:: Data shown ::
-=-=-=-=-
(* ===== verification/Exec.v ===== *)
(** * Exec

    kernel/exec.c: replace the image of the current process by a program read from
    an ELF file. *)
From stdpp Require Import base tactics list numbers gmap strings.
From S2P Require Import Prelude Machine Spinlock Printf Bytes Block Queue Kalloc Vm Kernel Proc.
From S2P Require Import Sleeplock Virtio Bio Log Fs Console Pipe File Fork.

Definition MAXARG : Z := 32.
Definition ELF_MAGIC : Z := 0x464C457F.
Definition ELF_PROG_LOAD : Z := 1.

(** Fields of struct elfhdr (64 bytes) and struct proghdr (56 bytes). *)
Definition ELF_SIZE : Z := 64.
Definition PH_SIZE : Z := 56.
Definition elf_magic (e : list Z) : Z := get32 e 0.
Definition elf_entry (e : list Z) : Z := get64 e 24.
Definition elf_phoff (e : list Z) : Z := get64 e 32.
Definition elf_phnum (e : list Z) : Z := get16 e 56.
Definition ph_type (p : list Z) : Z := get32 p 0.
Definition ph_off (p : list Z) : Z := get64 p 8.
Definition ph_vaddr (p : list Z) : Z := get64 p 16.
Definition ph_filesz (p : list Z) : Z := get64 p 32.
Definition ph_memsz (p : list Z) : Z := get64 p 40.

Section exec.
Context `{Layout} `{Symbols} `{WaitFuel}.

(** One round per page; [offset] and [sz] are uints. *)
Fixpoint loadseg_loop (fuel : nat) (pagetable va : Z) (ip : nat) (offset sz i : Z) : K kernel Z :=
  if negb (i <? sz) then ret 0 else
  match fuel with
  | O => nofuel
  | S f =>
      pa <- in_pm (walkaddr pagetable (u64 (va + i)));;
      if pa =? 0 then panic "loadseg: address should exist" else
      let n := if sz - i <? PGSIZE then sz - i else PGSIZE in
      q <- readi ip (DKern pa) (u32 (offset + i)) n;;
      if negb (q.1 =? n) then ret (-1) else
      loadseg_loop f pagetable va ip offset sz (u32 (i + PGSIZE))
  end.

Definition loadseg (pagetable va : Z) (ip : nat) (offset sz : Z) : K kernel Z :=
  loadseg_loop (Z.to_nat (sz / PGSIZE + 1)) pagetable va ip offset sz 0.

(** The loop over the program headers, [n] of them left. The result is whether it
    ended without an error, and [sz]. *)
Fixpoint exec_load (n : nat) (pagetable : Z) (ip : nat) (off sz : Z) : K kernel (bool * Z) :=
  match n with
  | O => ret (true, sz)
  | S n =>
      q <- readi ip DLocal (u32 off) PH_SIZE;;
      if negb (q.1 =? PH_SIZE) then ret (false, sz) else
      let ph := q.2 in
      let off' := i32 (off + PH_SIZE) in
      if negb (ph_type ph =? ELF_PROG_LOAD) then exec_load n pagetable ip off' sz else
      if ph_memsz ph <? ph_filesz ph then ret (false, sz) else
      if u64 (ph_vaddr ph + ph_memsz ph) <? ph_vaddr ph then ret (false, sz) else
      sz1 <- in_pm (uvmalloc pagetable sz (u64 (ph_vaddr ph + ph_memsz ph)));;
      if sz1 =? 0 then ret (false, sz) else
      if negb (ph_vaddr ph mod PGSIZE =? 0) then ret (false, sz1) else
      r <- loadseg pagetable (ph_vaddr ph) ip (u32 (ph_off ph)) (u32 (ph_filesz ph));;
      if r <? 0 then ret (false, sz1) else
      exec_load n pagetable ip off' sz1
  end.

(** The string at kernel address [a], with its NUL. *)
Definition kstring (a : Z) : K kernel (list Z) :=
  m <- gets (fun s => pm_mem (k_pm s));;
  n <- deref (strlen (Z.to_nat PGSIZE) (ptr m a));;
  ret (read_bytes m a (S (Z.to_nat n))).

(** The argument strings: [argv] without its terminating null pointer. The result
    is [None] on an error, or [sp] and [ustack]. *)
Fixpoint exec_args (argv : list Z) (pagetable stackbase sp : Z) (ustack : list Z)
    : K kernel (option (Z * list Z)) :=
  match argv with
  | [] => ret (Some (sp, ustack))
  | a :: argv =>
      if MAXARG <=? Z.of_nat (length ustack) then ret None else
      bs <- kstring a;;
      let sp := u64 (sp - Z.of_nat (length bs)) in
      let sp := sp - sp mod 16 in
      if sp <? stackbase then ret None else
      r <- in_pm (copyout pagetable sp bs);;
      if r <? 0 then ret None else
      exec_args argv pagetable stackbase sp (ustack ++ [sp])
  end.

(** The path element after the last slash. *)
Fixpoint last_elem (last s : list Z) : list Z :=
  match s with
  | [] => last
  | c :: s => last_elem (if c =? SLASH then s else last) s
  end.

(** [bad:] before and after the file has been closed. *)
Definition exec_bad (pagetable sz : Z) (ip : option nat) : K kernel Z :=
  when (truthy pagetable) (proc_freepagetable pagetable sz);;
  match ip with
  | Some ip => iunlockput ip;; end_op
  | None => ret tt
  end;;
  ret (-1).

(** From the allocation of the stack to the return. *)
Definition exec_start (p : nat) (path : list Z) (argv : list Z) (elf : list Z) (pagetable sz : Z)
    : K kernel Z :=
  oldsz <- pget p p_sz;;
  let sz := PGROUNDUP sz in
  sz1 <- in_pm (uvmalloc pagetable sz (u64 (sz + 2 * PGSIZE)));;
  if sz1 =? 0 then exec_bad pagetable sz None else
  let sz := sz1 in
  in_pm (uvmclear pagetable (u64 (sz - 2 * PGSIZE)));;
  let stackbase := sz - PGSIZE in
  a <- exec_args argv pagetable stackbase sz [];;
  match a with
  | None => exec_bad pagetable sz None
  | Some (sp, ustack) =>
      let argc := Z.of_nat (length ustack) in
      let sp := u64 (sp - (argc + 1) * 8) in
      let sp := sp - sp mod 16 in
      if sp <? stackbase then exec_bad pagetable sz None else
      r <- in_pm (copyout pagetable sp (flat_map (le_bytes 8) (ustack ++ [0])));;
      if r <? 0 then exec_bad pagetable sz None else
      tf_set p TF_a1 sp;;
      pset p (set_name (last_elem path path));;
      oldpagetable <- pget p p_pagetable;;
      pset p (set_p_pagetable pagetable);;
      pset p (set_p_sz sz);;
      tf_set p TF_epc (elf_entry elf);;
      tf_set p TF_sp sp;;
      proc_freepagetable oldpagetable oldsz;;
      ret argc
  end.

(** [argv] are the addresses of the argument strings. *)
Definition exec (path : list Z) (argv : list Z) : K kernel Z :=
  p <- curproc;;
  begin_op;;
  r <- namei path;;
  match r with
  | None => end_op;; ret (-1)
  | Some ip =>
      ilock (Some ip);;
      q <- readi ip DLocal 0 ELF_SIZE;;
      if negb (q.1 =? ELF_SIZE) then exec_bad 0 0 (Some ip) else
      let elf := q.2 in
      if negb (elf_magic elf =? ELF_MAGIC) then exec_bad 0 0 (Some ip) else
      pagetable <- proc_pagetable p;;
      if pagetable =? 0 then exec_bad 0 0 (Some ip) else
      l <- exec_load (Z.to_nat (elf_phnum elf)) pagetable ip (i32 (elf_phoff elf)) 0;;
      let '(ok, sz) := l in
      if negb ok then exec_bad pagetable sz (Some ip) else
      iunlockput ip;;
      end_op;;
      p <- curproc;;
      exec_start p path argv elf pagetable sz
  end.

End exec.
-=-=-=-=-
Taking the entries above, print exactly the lines starting at the line with "let sp := u64 (sp - (argc + 1) * 8) in" and ending at the line with "tf_set p TF_a1 sp;;", both included.

:: Response to the task ::
      let sp := u64 (sp - (argc + 1) * 8) in
      let sp := sp - sp mod 16 in
      if sp <? stackbase then exec_bad pagetable sz None else
      r <- in_pm (copyout pagetable sp (flat_map (le_bytes 8) (ustack ++ [0])));;
      if r <? 0 then exec_bad pagetable sz None else
      tf_set p TF_a1 sp;;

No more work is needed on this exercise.